Saturday, October 24, 2015

Why are we sad at funerals?

Several characteristic features of human nature, social life, and culture show signs of having been shaped in part by genetic inheritance, resulting from Darwinian selection in our ancestral past.  These evolutionary roots are explored in my new book (Aarssen 2015), where an interesting example concerns the function of funeral ceremonies, and the usual human emotional responses to them.  “The cardinal fact is that all people everywhere take care of their dead in some fashion, while no animal does anything of the sort. … Only a being who knows that he himself will die is likely to be really concerned about the death of others” (Dobzhansky 1967).

Do funerals make us sad then because we will miss the deceased, or because funerals force us to confront the morbid fear of our own eventual demise? Do we embrace these rituals because it honours the life and memory of the deceased, or because it provides an effective remedy for the terrifying reminder that — like the deceased — ‘my life is also impermanent’.
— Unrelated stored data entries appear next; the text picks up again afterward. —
Definition _is_canon_printer (self : CanonPrinterDiscovery) (name : string) : bool :=
  let name_lower := PyStr.lower name in
  any_keyword self name_lower.

Definition upper_letters : Re.cset := Re.CRange "A" "Z".

(** The model patterns, in the order of the source. *)
Definition patterns : list (list Re.node) :=
  let series (p : string) :=
    Re.group (Re.lit p ++ [Re.Atom Re.CDigit Re.Plus; Re.Atom upper_letters Re.Star]) in
  let family (p : string) :=
    Re.lit p ++ [Re.Atom Re.CSpace Re.Plus]
      ++ Re.group [Re.Atom upper_letters Re.Plus; Re.Atom Re.CDigit Re.Plus] in
  [ family "PIXMA";
    series "MX"; series "MP"; series "MG"; series "MF"; series "MB";
    family "IMAGECLASS";
    family "IMAGERUNNER" ].

(** The loop of [_extract_model]: the first pattern that matches returns. *)
Fixpoint first_match (ps : list (list Re.node)) (s : string) : option Re.found :=
  match ps with
  | [] => None
  | pattern :: ps' =>
      match Re.search false pattern s with
      | Some m => Some m
      | None => first_match ps' s
      end
  end.

Definition _extract_model (name : string) : string :=
  let name_upper := PyStr.upper name in
  match first_match patterns name_upper with
  | Some m => "Canon " +:+ fst m        (* match.group(0) *)
  | None => "Canon Printer"
  end.

Definition _is_port_open (w : World) (ip : string) (port : Z) (timeout : Z) : bool :=
  match connect_ex w ip port timeout with
  | Some result => result =? 0
  | None => false
  end.

(** [parsed.port or 631] *)
Definition port_or (port : option Z) (dflt : Z) : Z :=
  match port with
  | Some p => if p =? 0 then dflt else p
  | None => dflt
  end.

Definition test_printer_connection (w : World) (printer_uri : string) : bool :=
  match urlparse w printer_uri with
  | Some (Some host, port) => _is_port_open w host (port_or port 631) 5000
  | Some (None, _) => false      (* connecting to host [None] raises inside [_is_port_open] *)
  | None => false
  end.

(** The body of the loop of [_get_manual_printers]. *)
Definition manual_record (w : World) (uri : string) (printer_info : record) : record :=
  let is_online := test_printer_connection w uri in
  <["name" := get printer_info "name" (VStr "Unknown Printer")]>
  (<["uri" := VStr uri]>
  (<["status" := VStr (if is_online then "Available" else "Offline")]>
  (<["model" := get printer_info "model" (VStr "Unknown")]>
  (<["source" := VStr "manual_config"]>
  (<["ip" := get printer_info "ip" (VStr "")]>
  (<["port" := get printer_info "port" (VInt 631)]> ∅)))))).

Fixpoint manual_loop (w : World) (items : printers_cache_t) : list record :=
  match items with
  | [] => []
  | (uri, printer_info) :: items' =>
      if truthy (get printer_info "manually_added" (VBool false))
      then manual_record w uri printer_info :: manual_loop w items'
      else manual_loop w items'
  end.

Definition _get_manual_printers (self : CanonPrinterDiscovery) (w : World) : list record :=
  match config_manager self with
  | None => []
  | Some printers_cache => manual_loop w printers_cache
  end.

(** The dict that [_get_ipp_printer_info] returns has exactly these keys. *)
Record printer_info_t := { info_name : string; info_model : string; info_status : string }.

(** [<title>([^<]+)</title>] *)
Definition title_pattern : list Re.node :=
  Re.lit "<title>" ++ Re.group [Re.Atom (Re.CNot "<") Re.Plus] ++ Re.lit "</title>".

Definition banner_url (ip : string) (port : Z) : string :=
  "http://" +:+ ip +:+ ":" +:+ PyStr.show port.

(** The name that [_get_ipp_printer_info] gives a device: the title of its
    page, or a name made from its address. *)
Definition banner_name (ip : string) (response_text : string) : string :=
  let name_match := Re.search true title_pattern response_text in
  match name_match with
  | Some m => snd m                  (* name_match.group(1) *)
  | None => "Canon Printer at " +:+ ip
  end.

Definition _get_ipp_printer_info (self : CanonPrinterDiscovery) (w : World)
    (ip : string) (port : Z) : option printer_info_t :=
  match requests_get w (banner_url ip port) 3 with
  | Some response =>
      if status_code response =? 200 then
        let content := PyStr.lower (text response) in
        if any_keyword self content then
          let name := banner_name ip (text response) in
          Some {| info_name := name;
                  info_model := _extract_model name;
                  info_status := "Available" |}
        else None
      else None
  | None => None
  end.

(** One round of the loop of [_scan_host_for_ipp]: the record it returns
    from inside the loop, or [None] when the loop goes on. *)
Definition scan_port (self : CanonPrinterDiscovery) (w : World)
    (ip : string) (port : Z) : option record :=
  if _is_port_open w ip port 1000 then
    match _get_ipp_printer_info self w ip port with
    | Some printer_info =>
        if _is_canon_printer self (info_name printer_info) then
          Some (<["name" := VStr (info_name printer_info)]>
                (<["uri" := VStr ("ipp://" +:+ ip +:+ ":" +:+ PyStr.show port +:+ "/ipp/print")]>
                (<["status" := VStr (info_status printer_info)]>
                (<["model" := VStr (info_model printer_info)]>
                (<["source" := VStr "network_scan"]> ∅)))))
        else None
    | None => None
    end
  else None.

(** The loop over the ports, with the connect attempts it makes. *)
Fixpoint scan_ports (self : CanonPrinterDiscovery) (w : World)
    (ip : string) (ports : list Z) : future :=
  match ports with
  | [] => ([], None)
  | port :: ports' =>
      match scan_port self w ip port with
      | Some printer => ([(ip, port)], Some printer)
      | None =>
          let rest := scan_ports self w ip ports' in
          ((ip, port) :: fst rest, snd rest)
      end
  end.

Definition _scan_host_for_ipp (self : CanonPrinterDiscovery) (w : World) (ip : string)
  : future :=
  scan_ports self w ip (ipp_ports self).

Definition common_networks : list string :=
  ["192.168.1.0/24"; "192.168.0.0/24"; "10.0.0.0/24"; "172.16.0.0/24"].

Definition newline : ascii := ascii_of_N 10.

(** The network of the line that names the gateway. *)
Definition gateway_network (line : string) : exc Ipaddress.IPv4Network :=
  match PyStr.split ":" line !! 1%nat with
  | None => raise IndexError
  | Some field =>
      let gateway := PyStr.strip field in
      let network_base :=
        PyStr.join "." (removelast (PyStr.split "." gateway)) +:+ ".0/24" in
      Ipaddress.IPv4Network_new false network_base
  end.

(** The loop over the lines: the first line with [gateway:] ends it. *)
Fixpoint gateway_loop (lines : list string) : exc (list Ipaddress.IPv4Network) :=
  match lines with
  | [] => mret []
  | line :: lines' =>
      if PyStr.contains "gateway:" line
      then network ← gateway_network line; mret [network]
      else gateway_loop lines'
  end.

(** The body of the [try] of [_get_network_ranges]. *)
Definition route_networks (w : World) : exc (list Ipaddress.IPv4Network) :=
  match route_get_default w with
  | Raised e => raise e
  | Completed returncode stdout =>
      if returncode =? 0 then gateway_loop (PyStr.split newline stdout) else mret []
  end.

Definition _get_network_ranges (w : World) : exc (list Ipaddress.IPv4Network) :=
  match route_networks w with
  | inr networks => mret networks
  | inl _ => traverse (Ipaddress.IPv4Network_new true) common_networks
  end.

(** The futures submitted to the executor: one per address, in the order of
    the ranges. *)
Definition submitted (self : CanonPrinterDiscovery) (w : World)
    (network_ranges : list Ipaddress.IPv4Network) : list future :=
  (fun ip => _scan_host_for_ipp self w (Ipaddress.str ip))
    <$> concat (Ipaddress.addresses <$> network_ranges).

Definition _discover_network_printers (self : CanonPrinterDiscovery) (w : World)
  : exc (list record) :=
  network_ranges ← _get_network_ranges w;
  let futures := submitted self w network_ranges in
  mret (omap snd (as_completed w futures)).

(** What one line of the browse output contributes. *)
Definition mdns_line (self : CanonPrinterDiscovery) (line : string) : list record :=
  if any_keyword self (PyStr.lower line) then
    let parts := PyStr.words line in
    if (7 <=? Z.of_nat (length parts)) then
      match parts !! 6%nat with
      | Some service_name =>
          if _is_canon_printer self service_name then
            [ <["name" := VStr service_name]>
              (<["uri" := VStr ("ipp://" +:+ service_name +:+ ".local:631/ipp/print")]>
              (<["status" := VStr "Available"]>
              (<["model" := VStr (_extract_model service_name)]>
              (<["source" := VStr "mdns"]> ∅)))) ]
          else []
      | None => []
      end
    else []
  else [].

(** [except (subprocess.TimeoutExpired, subprocess.SubprocessError,
    FileNotFoundError)] *)
Definition caught_by_mdns (e : exn) : bool :=
  match e with
  | TimeoutExpired | SubprocessError | FileNotFoundError => true
  | _ => false
  end.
Perhaps funerals then serve mainly to alleviate a crippling worry:  ‘Will I be remembered?  Will I leave something of myself for the future?’  If so, then these emotions might be best understood in terms of a uniquely human Legacy Drive.  As Pinker (1997) put it:  “Ancestor worship must be an appealing idea to those who are about to become ancestors.
Also interesting is how the sadness and anxiety evoked by such confrontations with death are routinely mitigated by domains for Leisure Drive.  When the funeral is over, people are commonly anxious to forget it as soon as possible, by intentionally seeking out pleasurable, anxiety-buffering distractions — like eating, alcohol consumption, going shopping, and having sex (Mandel and Smeesters 2007, Schultz 2008, Birnbaum et al. 2011, Goldenberg 2013).

As Albert Camus (1956) put it: “Man is the only creature who refuses to be what he is.”


References

Aarssen L (2015) What Are We? Exploring the Evolutionary Roots of Our Future. Queen's University, Kingston.

Birnbaum G, Hirschberger G, Goldenberg J (2011) Desire in the face of death: Terror management, attachment, and sexual motivation. Personal Relationships 18 1-19.

Camus A (1956) The Rebel. Alfred A.Knopf, New York.

Dobzhansky T (1967) The Biology of Ultimate Concern. The New American Library, New York.

Goldenberg JL (2013) Immortal objects: The objectification of women as terror management. Objectification and (De)humanization 60: 73-95.

Mandel N, Smeesters D (2007) Shop ‘til you drop: the effect of mortality salience on consumption quantity. Advances in Consumer Research 34: 600-601.

Schultz N (2008) Morbid thoughts make us reach for the cookie jar. New Scientist 198: 12.

Pinker S (1997) How the Mind Works. Norton, New York.